[Stored items]
(** C38. A request of the UNIX extensions to set POSIX ACLs is answered whatever data
    the client sends: nothing is read outside it, and every entry that is given to
    the file system has a known type, only the bits for read, write and execute,
    and an id of 32 bits. The one exception is a request to remove the access ACL
    (its count of entries is zero) where talloc_realloc moves the list of the new
    ACL while [remove_posix_acl] adds the entries for the group and for others. *)
Theorem smb_set_posix_acl_in_bounds f errno data : Forall is_byte data ->
  (exists status log, smb_set_posix_acl f errno data = Some (status, log) /\ Forall call_fits log) \/
  (read_le 2 data 2 = Some 0 /\ (u_moves f 2 = true \/ u_moves f 3 = true)).
Proof.
  intros Hb. unfold smb_set_posix_acl. destruct (Nat.ltb_spec (length data) SMB_POSIX_ACL_HEADER_SIZE) as [_|Hh]; [left; by do 2 eexists|].
  unfold SMB_POSIX_ACL_HEADER_SIZE in Hh.
  destruct (read_le_total 2 data 0) as (version & -> & _); [done|lia|].
  destruct (read_le_total 2 data 2) as (nf & -> & Hnf); [done|lia|].
  destruct (read_le_total 2 data 4) as (nd & -> & _); [done|lia|]. cbn [mbind option_bind].
  set (vf := negb (nf =? _)). set (n := Z.to_nat (if vf then nf else 0)). set (vd := negb (nd =? _)). set (d := Z.to_nat (if vd then nd else 0)).
  destruct (negb (version =? _)); [left; by do 2 eexists|].
  destruct (Nat.ltb_spec (length data) (SMB_POSIX_ACL_HEADER_SIZE + (n + d) * SMB_POSIX_ACL_ENTRY_SIZE)) as [_|Hd]; [left; by do 2 eexists|].
  destruct (negb (NT_STATUS_IS_OK _)); [left; by do 2 eexists|].
  assert (acl_outcome (if vf then set_unix_posix_acl f n data SMB_POSIX_ACL_HEADER_SIZE errno [] else Some (true, errno, []))
    (nf = 0 /\ list_moves f)) as [(ok & e & log & -> & Hl)|[-> Hm]]; [|cbn [mbind option_bind]|by right].
  { destruct vf; [|left; by do 3 eexists].
    destruct (set_access_total f n data SMB_POSIX_ACL_HEADER_SIZE errno []) as [|[Hn Hm]]; [done|lia|done|by left|].
    right. split; [unfold n in Hn; lia|done]. }
  left. destruct ok; cbn [negb]; [|by do 2 eexists].
  assert (exists ok' e' log', (if vd then set_unix_posix_default_acl f d data (SMB_POSIX_ACL_HEADER_SIZE + n * SMB_POSIX_ACL_ENTRY_SIZE) e log
    else Some (true, e, log)) = Some (ok', e', log') /\ Forall call_fits log') as (ok' & e' & log' & -> & Hl').
  { destruct vd; [|by do 3 eexists]. apply set_default_total; [done|lia|done]. }
  cbn [mbind option_bind]. destruct ok'; by do 2 eexists.
Qed.

(** ** Default ACLs follow the mode *)

(** The rights of a list of default entries: what the entries that apply allow. *)
Lemma default_first_match token l i :
  Forall (fun a => ace_type a = SEC_ACE_TYPE_ACCESS_ALLOWED /\ ace_flags a = 0) l ->
  allows (first_match token false l i) =
    existsb (fun a => security_token_has_sid token (Some (trustee a)) && Z.testbit (access_mask a) i) l.
Proof.
  induction 1 as [|a l [Ht Hf] H IH]; [done|]. cbn [first_match existsb].
  assert (ace_skipped token false a = negb (security_token_has_sid token (Some (trustee a)))) as ->.
  { unfold ace_skipped, inherit_only. by rewrite Hf. }
  rewrite Ht. destruct (security_token_has_sid _ _); cbn [negb andb orb]; [|done].
  by destruct (Z.testbit (access_mask a) i).
Qed.

(** What the posix style gives a user who is not the owner and not the system: the
    rights of the group bits of the mode to members of the group, and those of the
    bits for others to everyone. *)
Lemma default_posix_follows_mode conn junk mem st token i :
  let sd := make_default_acl_posix conn junk mem st in
  let group := Some (gid_to_sid conn (st_gid st)) in
  security_token_has_sid token (SecModel.owner_sid sd) = false ->
  security_token_has_sid token (Some (uid_to_sid conn (st_uid st))) = false ->
  security_token_has_sid token (Some global_sid_System) = false ->
  exists acl, dacl sd = Some acl /\
    bit_allowed sd token acl i =
      (security_token_has_sid token group && Z.testbit (class_access (st_mode st) S_IRGRP S_IWGRP) i) ||
      (security_token_has_sid token (Some global_sid_World) && Z.testbit (class_access (st_mode st) S_IROTH S_IWOTH) i).
Proof.
  intros sd group Ho Ho' Hs. eexists. split; [reflexivity|]. unfold bit_allowed, owner_implicit. rewrite Ho. cbn [andb orb].
  cbn [security_acl_dup aces make_sec_acl]. rewrite firstn_all. unfold posix_aces. cbv zeta.
  set (gm := class_access (st_mode st) S_IRGRP S_IWGRP). set (om := class_access (st_mode st) S_IROTH S_IWOTH).
  rewrite default_first_match by (destruct (negb (gm =? 0)), (negb (om =? 0)); repeat constructor).
  destruct (Z.eqb_spec gm 0) as [Eg|_], (Z.eqb_spec om 0) as [Ew|_]; rewrite ?Eg, ?Ew, ?Z.bits_0; cbn [negb app existsb];
    cbn [default_ace init_sec_ace trustee access_mask]; rewrite Ho', Hs; cbn [andb orb]; unfold group;
    by rewrite ?andb_false_r, ?orb_false_r.
Qed.

(** ** Examples *)

Module Wire_example.

Definition acl (mask : Z) : list smb_acl_entry :=
  [Smb_acl_entry SMB_ACL_USER_OBJ 0 7; Smb_acl_entry SMB_ACL_USER 1001 4; Smb_acl_entry SMB_ACL_GROUP_OBJ 0 7;
   Smb_acl_entry SMB_ACL_MASK 0 mask; Smb_acl_entry SMB_ACL_OTHER 0 0].

Definition def_acl : list smb_acl_entry :=
  [Smb_acl_entry SMB_ACL_USER_OBJ 0 7; Smb_acl_entry SMB_ACL_GROUP_OBJ 0 5; Smb_acl_entry SMB_ACL_OTHER 0 5].

(** A directory of user 1000 and group 2002. *)
Definition dir (mask : Z) (moves : bool) : unix_file :=
  Unix_file (fun _ _ => None) (fun _ => inr (acl mask)) (Some def_acl) (File_stat 1000 2002 0x41F8) true false 0
    (fun _ => moves).

(** Whose access ACL cannot be read. *)
Definition unreadable : unix_file :=
  Unix_file (fun _ _ => None) (fun _ => inl EIO) None (File_stat 1000 2002 0x81F8) false false 0 (fun _ => false).

Definition bob : posix_user := Posix_user 1002 [2002].

End Wire_example.

Lemma unix_acl_roundtrip_witness : exists data,
  query_posix_acl (Wire_example.dir 4 false) (replicate 100 0) = Some (inr data) /\
  smb_set_posix_acl (Wire_example.dir 4 false) 0 data =
    Some (NT_STATUS_OK, [Set_acl false false false (Wire_example.acl 4); Set_acl false true false Wire_example.def_acl]).
Proof.
  apply (unix_acl_roundtrip (Wire_example.dir 4 false) (replicate 100 0) 0 (Wire_example.acl 4));
    try (cbn; done); try (cbn; lia);
    repeat (apply List.Forall_cons); try constructor; cbn; lia.
Defined.

Lemma smb_set_posix_acl_in_bounds_witness : exists status log,
  smb_set_posix_acl (Wire_example.dir 4 false) 0 [1; 0; 1; 0; 255; 255; 8; 3] = Some (status, log) /\ Forall call_fits log.
Proof.
  destruct (smb_set_posix_acl_in_bounds (Wire_example.dir 4 false) 0 [1; 0; 1; 0; 255; 255; 8; 3]) as [H|[H _]].
  - repeat (apply List.Forall_cons); try constructor; lia.
  - exact H.
  - discriminate H.
Defined.

(** Removing an ACL copies the entry of the owning group without the mask: a member of
    the group whom the mask had left only read access can write afterwards. *)
Lemma remove_acl_widens :
  posix_access (u_stat (Wire_example.dir 4 false)) Wire_example.bob 1 (Wire_example.acl 4) = false /\
  exists acl, smb_set_posix_acl (Wire_example.dir 4 false) 0 [1; 0; 0; 0; 255; 255] = Some (NT_STATUS_OK, [Set_acl false false false acl]) /\
    posix_access (u_stat (Wire_example.dir 4 false)) Wire_example.bob 1 acl = true.
Proof. split; [reflexivity|]. eexists. split; reflexivity. Qed.

(** The pointers to the first entries of the new ACL are used after its array may have
    been moved by the creation of the next ones. *)
Lemma remove_acl_uses_moved_entries :
  smb_set_posix_acl (Wire_example.dir 4 true) 0 [1; 0; 0; 0; 255; 255] = None.
Proof. reflexivity. Qed.

(** An error while the ACL is read is answered with an ACL without entries. *)
Lemma unreadable_acl_reported_empty :
  query_posix_acl Wire_example.unreadable (replicate 100 0) = Some (inr [1; 0; 0; 0; 0; 0]).
Proof. reflexivity. Qed.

◆ TASK DIRECTIONS: Each line of the data that holds "without" should be reported.

◆ RESPONSE BELOW:
(** Removing an ACL copies the entry of the owning group without the mask: a member of
(** An error while the ACL is read is answered with an ACL without entries. *)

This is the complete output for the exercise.